EXERCISE BRIEF:
Print the lines that run from the line with "as (h'' & ranked'" to the line with "RankingExamples.show_int RankingExamples.show_counts (fun", keeping both end lines, exactly as they appear in the entries below, and nothing else.

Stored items
(** X26. The metadata of a run agree with its CSV: the CSV has the header
    and one line of thirteen cells for each kept candidate, [output_rows]
    is the number of these lines and the sum of [rows_by_position] over the
    positions, [input_rows] is the number of rows of the input, and
    [output_rows <= eligible_rows <= input_rows]. The recorded filters are
    the parsed positions, distinct and allowed, and the two thresholds
    raised to at least 0, and no position has more rows than the recorded
    threshold. *)
Theorem ranking_metadata_agree_with_csv
    input output_csv output_json top_n min_minutes_avg raw wa wm wv wf fs fs' :
  main float upper dict_reader csv_writer format_fixed str_int json_dump resolve
    input output_csv output_json top_n min_minutes_avg raw wa wm wv wf fs
  = (Ok tt, fs') ->
  exists payload lines text,
    fs' = <[output_json := String.append (json_dump payload) newline]>
            (<[output_csv := csv_writer (OUTPUT_COLUMNS :: lines)]> fs)
    /\ fs !! input = Some text
    /\ (forall line, line ∈ lines -> length line = length OUTPUT_COLUMNS)
    /\ counts_output_rows payload = len lines
    /\ counts_output_rows payload
       = rows_total (filters_positions payload) (counts_rows_by_position payload)
    /\ counts_input_rows payload = len (snd (dict_reader text))
    /\ (counts_output_rows payload <= counts_eligible_rows payload
        <= counts_input_rows payload)%Z
    /\ parse_positions upper raw = Ok (filters_positions payload)
    /\ NoDup (filters_positions payload)
    /\ (forall pos, pos ∈ filters_positions payload -> pos ∈ allowed_positions)
    /\ filters_top_n_per_position payload = Z.max 0 top_n
    /\ filters_min_minutes_avg payload = max2 0 min_minutes_avg
    /\ 0 <= filters_min_minutes_avg payload
    /\ forall pos, pos ∈ filters_positions payload ->
         exists k, counts_rows_by_position payload !! pos = Some k
                   /\ (0 <= k <= filters_top_n_per_position payload)%Z.
Proof.
  pose proof (main_run input output_csv output_json top_n min_minutes_avg raw
                wa wm wv wf fs) as Hrun.
  pose proof (parse_positions_spec upper raw) as Hpos.
  destruct (parse_positions upper raw) as [positions | e0];
    [| rewrite Hrun; intros H; discriminate H].
  destruct Hpos as (_ & Hnd & _ & Hallowed).
  pose proof (read_phase1_rows_spec input fs) as Hread.
  destruct (fs !! input) as [text |] eqn:Efs.
  2: { destruct Hread as [msg Hread]. rewrite Hread in Hrun. rewrite Hrun.
       intros H; discriminate H. }
  destruct Hread as [[Hread _] | [[msg Hread] _]]; rewrite Hread in Hrun.
  2: { rewrite Hrun. intros H; discriminate H. }
  destruct Hrun as (cs & h1 & h' & ranked & rbp & Hbuild & Hlen & Hnorm & Hlen1 & Hrank & ->).
  intros H. injection H as <-.
  assert (Hcands : NoDup (seq 0 (length cs))) by apply NoDup_seq.
  assert (Hvalid : forall r, r ∈ seq 0 (length cs) -> (r < length h1)%nat).
  { intros r Hr. apply elem_of_seq in Hr. lia. }
  destruct (rank_candidates_top_n (seq 0 (length cs)) positions (Z.max 0 top_n)
              wa wm wv wf h1 Hcands Hvalid)
    as (h'' & ranked' & rbp' & Hrank' & Hrows & _ & Hkept).
  rewrite Hrank in Hrank'. injection Hrank' as <- <- <-.
  destruct (Hkept Hnd) as [_ Hle].
  eexists _, _, text. split; [reflexivity |]. cbn.
  split; [reflexivity |].
  split; [intros line Hline; apply elem_of_map in Hline as (c & <- & _); reflexivity |].
  split; [unfold len, emitted; rewrite !length_map; reflexivity |].
  split; [apply (rank_candidates_total _ _ _ _ _ _ _ _ _ _ _ Hcands Hvalid Hrank) |].
  split; [reflexivity |].
  split; [unfold len; rewrite length_seq in *; lia |].
  split; [reflexivity |]. split; [exact Hnd |]. split; [exact Hallowed |].
  split; [reflexivity |]. split; [reflexivity |]. split; [apply max2_ge_l |].
  intros pos Hp. eexists. split; [apply (Hrows pos Hp) |]. unfold len. lia.
Qed.


End Files.


Lemma ranking_metadata_agree_with_csv_witness :
  exists fs' payload lines,
    RankingExamples.sample_main "data/phase1.csv" "MID,FWD" RankingExamples.sample_inputs
    = (Ok tt, fs')
    /\ fs' !! "out/ranked.csv"%string
       = Some (RankingExamples.plain_writer (Phase2RankPlayersMain.OUTPUT_COLUMNS :: lines))
    /\ Phase2RankPlayersMain.counts_output_rows payload = len lines
    /\ (Phase2RankPlayersMain.counts_output_rows payload
        <= Phase2RankPlayersMain.counts_eligible_rows payload
        <= Phase2RankPlayersMain.counts_input_rows payload)%Z.
Proof.
  assert (Hrun : exists fs',
             RankingExamples.sample_main "data/phase1.csv" "MID,FWD"
               RankingExamples.sample_inputs = (Ok tt, fs')).
  { vm_compute. eexists. reflexivity. }
  destruct Hrun as [fs' Hrun].
  destruct (ranking_metadata_agree_with_csv
              Examples.parse_decimal Examples.ascii_upper RankingExamples.sample_reader
              RankingExamples.plain_writer RankingExamples.show_fixed
              RankingExamples.show_int RankingExamples.show_counts (fun path => path)
              "data/phase1.csv" "out/ranked.csv" "out/ranked.meta.json" 2 30 "MID,FWD"
              Phase2RankPlayers.default_w_attack Phase2RankPlayers.default_w_minutes
              Phase2RankPlayers.default_w_value Phase2RankPlayers.default_w_fixture
              RankingExamples.sample_inputs fs' Hrun)
    as (payload & lines & text & -> & _ & _ & Hout & _ & _ & Hle & _).
  eexists _, payload, lines. split; [exact Hrun |].
  split; [| split; [exact Hout | exact Hle]].
  rewrite lookup_insert_ne by discriminate. apply lookup_insert_eq.
Defined.


Example sample_main_csv :
  snd (RankingExamples.sample_main "data/phase1.csv" "MID,FWD" RankingExamples.sample_inputs)
  !! "out/ranked.csv"%string
  = Some (RankingExamples.plain_writer
            [ Phase2RankPlayersMain.OUTPUT_COLUMNS;
              ["Foden"; "MCI"; "MID"; "10.0"; "TBD"; "90.00"; "0.400"; "0.000";
               "0.400000"; "0.040000"; "0"; "0.950000"; "1"];
              ["Palmer"; "CHE"; "MID"; "10.0"; "ARS (A)"; "90.00"; "0.200"; "0.000";
               "0.200000"; "0.020000"; "0"; "0.546970"; "2"] ]%string).
Proof. vm_compute. reflexivity. Qed.

End EntrypointFacts.
(** * Video-conference workflow: icon cache, event cache and script filter

    A shallow embedding of [icons.py] and [video-conferences.py].  Python
    values are modelled by the Rocq data closest to them, effects by a state
    and exception monad over an explicit [World] (clock, event cache,
    background jobs, icon directory, Script Filter feedback). *)

From Stdlib Require Import ZArith String Ascii List DecimalString DecimalZ
  QArith.
From stdpp Require Import base strings gmap list.

Local Open Scope string_scope.

(** ** Python values used by the scripts *)

Module Py.

(** Truth value of an optional string: [None] and [''] are falsy. *)
Definition truthy (v : option string) : bool :=
  match v with
  | Some s => negb (String.eqb s "")
  | None => false
  end.

(** [x or y] on optional strings. *)
Definition or_ (x y : option string) : option string :=
  if truthy x then x else y.

(** [str(n)] for an integer: decimal digits, a leading [-] when negative. *)
Definition str (n : Z) : string := NilZero.string_of_int (Z.to_int n).

(** [s.startswith(p)]. *)
Fixpoint startswith (s p : string) : bool :=
  match p, s with
  | "", _ => true
  | String _ _, "" => false
  | String c p', String d s' => Ascii.eqb c d && startswith s' p'
  end.

(** [s.endswith(p)]: some tail of [s] is [p]. *)
Fixpoint endswith (s p : string) : bool :=
  String.eqb s p ||
  match s with
  | "" => false
  | String _ rest => endswith rest p
  end.

(** [sep.join(l)]. *)
Fixpoint join (sep : string) (l : list string) : string :=
  match l with
  | [] => ""
  | [x] => x
  | x :: rest => x +:+ sep +:+ join sep rest
  end.

End Py.

(** The [__hash__]/[__eq__] protocol of the colour components (JSON numbers:
    Python ints and floats).  The scripts only hash them and compare them. *)
Class PyHash (A : Type) := {
  py_eq_dec :: EqDecision A;
  hash : A → Z
}.

(** ** [os.path] on POSIX *)

Module posixpath.

Definition sep : ascii := "/"%char.

(** One step of [os.path.join]: an absolute component restarts the path,
    an empty path or one ending in a separator takes the component as is,
    otherwise a separator is put in between. *)
Definition join2 (path b : string) : string :=
  if Py.startswith b "/" then b
  else if String.eqb path "" || Py.endswith path "/" then path +:+ b
  else path +:+ "/" +:+ b.

(** [os.path.join(a, *p)]. *)
Definition join (a : string) (p : list string) : string :=
  fold_left join2 p a.

Definition is_sep (c : ascii) : bool := Ascii.eqb c sep.

Fixpoint drop_while (f : ascii → bool) (l : list ascii) : list ascii :=
  match l with
  | [] => []
  | c :: rest => if f c then drop_while f rest else l
  end.

(** [os.path.dirname(p)]: everything up to and including the last
    separator, with trailing separators stripped unless the head consists
    of separators only. *)
Definition dirname (p : string) : string :=
  let r := rev (list_ascii_of_string p) in
  let head := drop_while (λ c, negb (is_sep c)) r in
  let head := if forallb is_sep head then head else drop_while is_sep head in
  string_of_list_ascii (rev head).

(** The chain [dirname p], [dirname (dirname p)], ... down to the empty
    path or a fixed point. *)
Fixpoint parents (fuel : nat) (p : string) : list string :=
  match fuel with
  | O => []
  | S fuel =>
      let d := dirname p in
      if String.eqb d "" || String.eqb d p then [] else d :: parents fuel d
  end.

End posixpath.

(** ** Exceptions and results *)

Inductive exn :=
  | ValueError (msg : string)
  | TypeError (msg : string)
  | KeyError (key : string)
  | RuntimeError (msg : string)
  | CalledProcessError (returncode : Z).

Inductive result (A : Type) :=
  | Return (a : A)
  | Raise (e : exn).
Arguments Return {A} a.
Arguments Raise {A} e.

(** ** Data model *)

(** Naive local [datetime] values, ordered as the integers they count. *)
Definition datetime := Z.

(** An event dictionary of the [events] list, dates already parsed. *)
Record Event (number : Type) := mkEvent {
  title : string;
  start_date : datetime;
  end_date : datetime;
  account : string;
  calendar : string;
  url : string;
  location : string;
  notes : string;
  colour : list number;
  uid : string
}.
Arguments mkEvent {number}.
Arguments title {number}.
Arguments start_date {number}.
Arguments end_date {number}.
Arguments account {number}.
Arguments calendar {number}.
Arguments url {number}.
Arguments location {number}.
Arguments notes {number}.
Arguments colour {number}.
Arguments uid {number}.

(** [event['url'] = v]. *)
Definition set_url {number} (v : string) (e : Event number) : Event number :=
  mkEvent (title e) (start_date e) (end_date e) (account e) (calendar e)
          v (location e) (notes e) (colour e) (uid e).

(** The dictionary returned by [CalendarEvents.scpt]: either key may be
    missing. *)
Record Dataset (number : Type) := mkDataset {
  events : option (list (Event number));
  error : option string
}.
Arguments mkDataset {number}.
Arguments events {number}.
Arguments error {number}.

(** [bool(data)] for a cached value: [None] and the empty dict are falsy. *)
Definition data_truthy {number} (data : option (Dataset number)) : bool :=
  match data with
  | None => false
  | Some d =>
      match events d, error d with
      | None, None => false
      | _, _ => true
      end
  end.

(** A node of the icon directory tree.  An image is described by what the
    renderer was asked for: the mask and the tint. *)
Inductive node (number : Type) :=
  | Dir
  | Image (template : string) (tint : list number)
  | Other.
Arguments Dir {number}.
Arguments Image {number}.
Arguments Other {number}.

(** A feedback item of the Script Filter. *)
Record Item := mkItem {
  item_title : string;
  item_subtitle : string;
  item_arg : option string;
  item_valid : bool;
  item_icon : option string;
  item_vars : list (string * string)
}.

(** A compiled pattern: [search s] is [m.group(0)] of [rx.search(s)], or
    [None] when there is no match. *)
Record Pattern := mkPattern {
  search : string → option string
}.

(** The workflow configuration read by [load_config]. *)
Record Config := mkConfig {
  MAX_CACHE_AGE : Z;
  LOOKAHEAD_DAYS : Z;
  ACCOUNTS : gset string;
  CALENDARS : gset string;
  REGEXES : list Pattern
}.

(** The default configuration of the module, before any variable is read. *)
Definition default_config : Config := mkConfig 600 7 ∅ ∅ [].

(** Everything the scripts read or change. *)
Record World (number : Type) := mkWorld {
  clock : datetime;
  argv0 : string;
  cachedir : string;
  source : result (Dataset number);
  events_cache : option (Dataset number * datetime);
  running : gset string;
  launched : list (string * list string);
  fs : gmap string (node number);
  renders : list (string * string * list number);
  triggers : list string;
  commands : list (list string);
  items : list Item;
  rerun : Q;
  feedback_sent : bool
}.
Arguments mkWorld {number}.
Arguments clock {number}.
Arguments argv0 {number}.
Arguments cachedir {number}.
Arguments source {number}.
Arguments events_cache {number}.
Arguments running {number}.
Arguments launched {number}.
Arguments fs {number}.
Arguments renders {number}.
Arguments triggers {number}.
Arguments commands {number}.
Arguments items {number}.
Arguments rerun {number}.
Arguments feedback_sent {number}.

FINISHED TASK:
    as (h'' & ranked' & rbp' & Hrank' & Hrows & _ & Hkept).
  rewrite Hrank in Hrank'. injection Hrank' as <- <- <-.
  destruct (Hkept Hnd) as [_ Hle].
  eexists _, _, text. split; [reflexivity |]. cbn.
  split; [reflexivity |].
  split; [intros line Hline; apply elem_of_map in Hline as (c & <- & _); reflexivity |].
  split; [unfold len, emitted; rewrite !length_map; reflexivity |].
  split; [apply (rank_candidates_total _ _ _ _ _ _ _ _ _ _ _ Hcands Hvalid Hrank) |].
  split; [reflexivity |].
  split; [unfold len; rewrite length_seq in *; lia |].
  split; [reflexivity |]. split; [exact Hnd |]. split; [exact Hallowed |].
  split; [reflexivity |]. split; [reflexivity |]. split; [apply max2_ge_l |].
  intros pos Hp. eexists. split; [apply (Hrows pos Hp) |]. unfold len. lia.
Qed.


End Files.


Lemma ranking_metadata_agree_with_csv_witness :
  exists fs' payload lines,
    RankingExamples.sample_main "data/phase1.csv" "MID,FWD" RankingExamples.sample_inputs
    = (Ok tt, fs')
    /\ fs' !! "out/ranked.csv"%string
       = Some (RankingExamples.plain_writer (Phase2RankPlayersMain.OUTPUT_COLUMNS :: lines))
    /\ Phase2RankPlayersMain.counts_output_rows payload = len lines
    /\ (Phase2RankPlayersMain.counts_output_rows payload
        <= Phase2RankPlayersMain.counts_eligible_rows payload
        <= Phase2RankPlayersMain.counts_input_rows payload)%Z.
Proof.
  assert (Hrun : exists fs',
             RankingExamples.sample_main "data/phase1.csv" "MID,FWD"
               RankingExamples.sample_inputs = (Ok tt, fs')).
  { vm_compute. eexists. reflexivity. }
  destruct Hrun as [fs' Hrun].
  destruct (ranking_metadata_agree_with_csv
              Examples.parse_decimal Examples.ascii_upper RankingExamples.sample_reader
              RankingExamples.plain_writer RankingExamples.show_fixed
              RankingExamples.show_int RankingExamples.show_counts (fun path => path)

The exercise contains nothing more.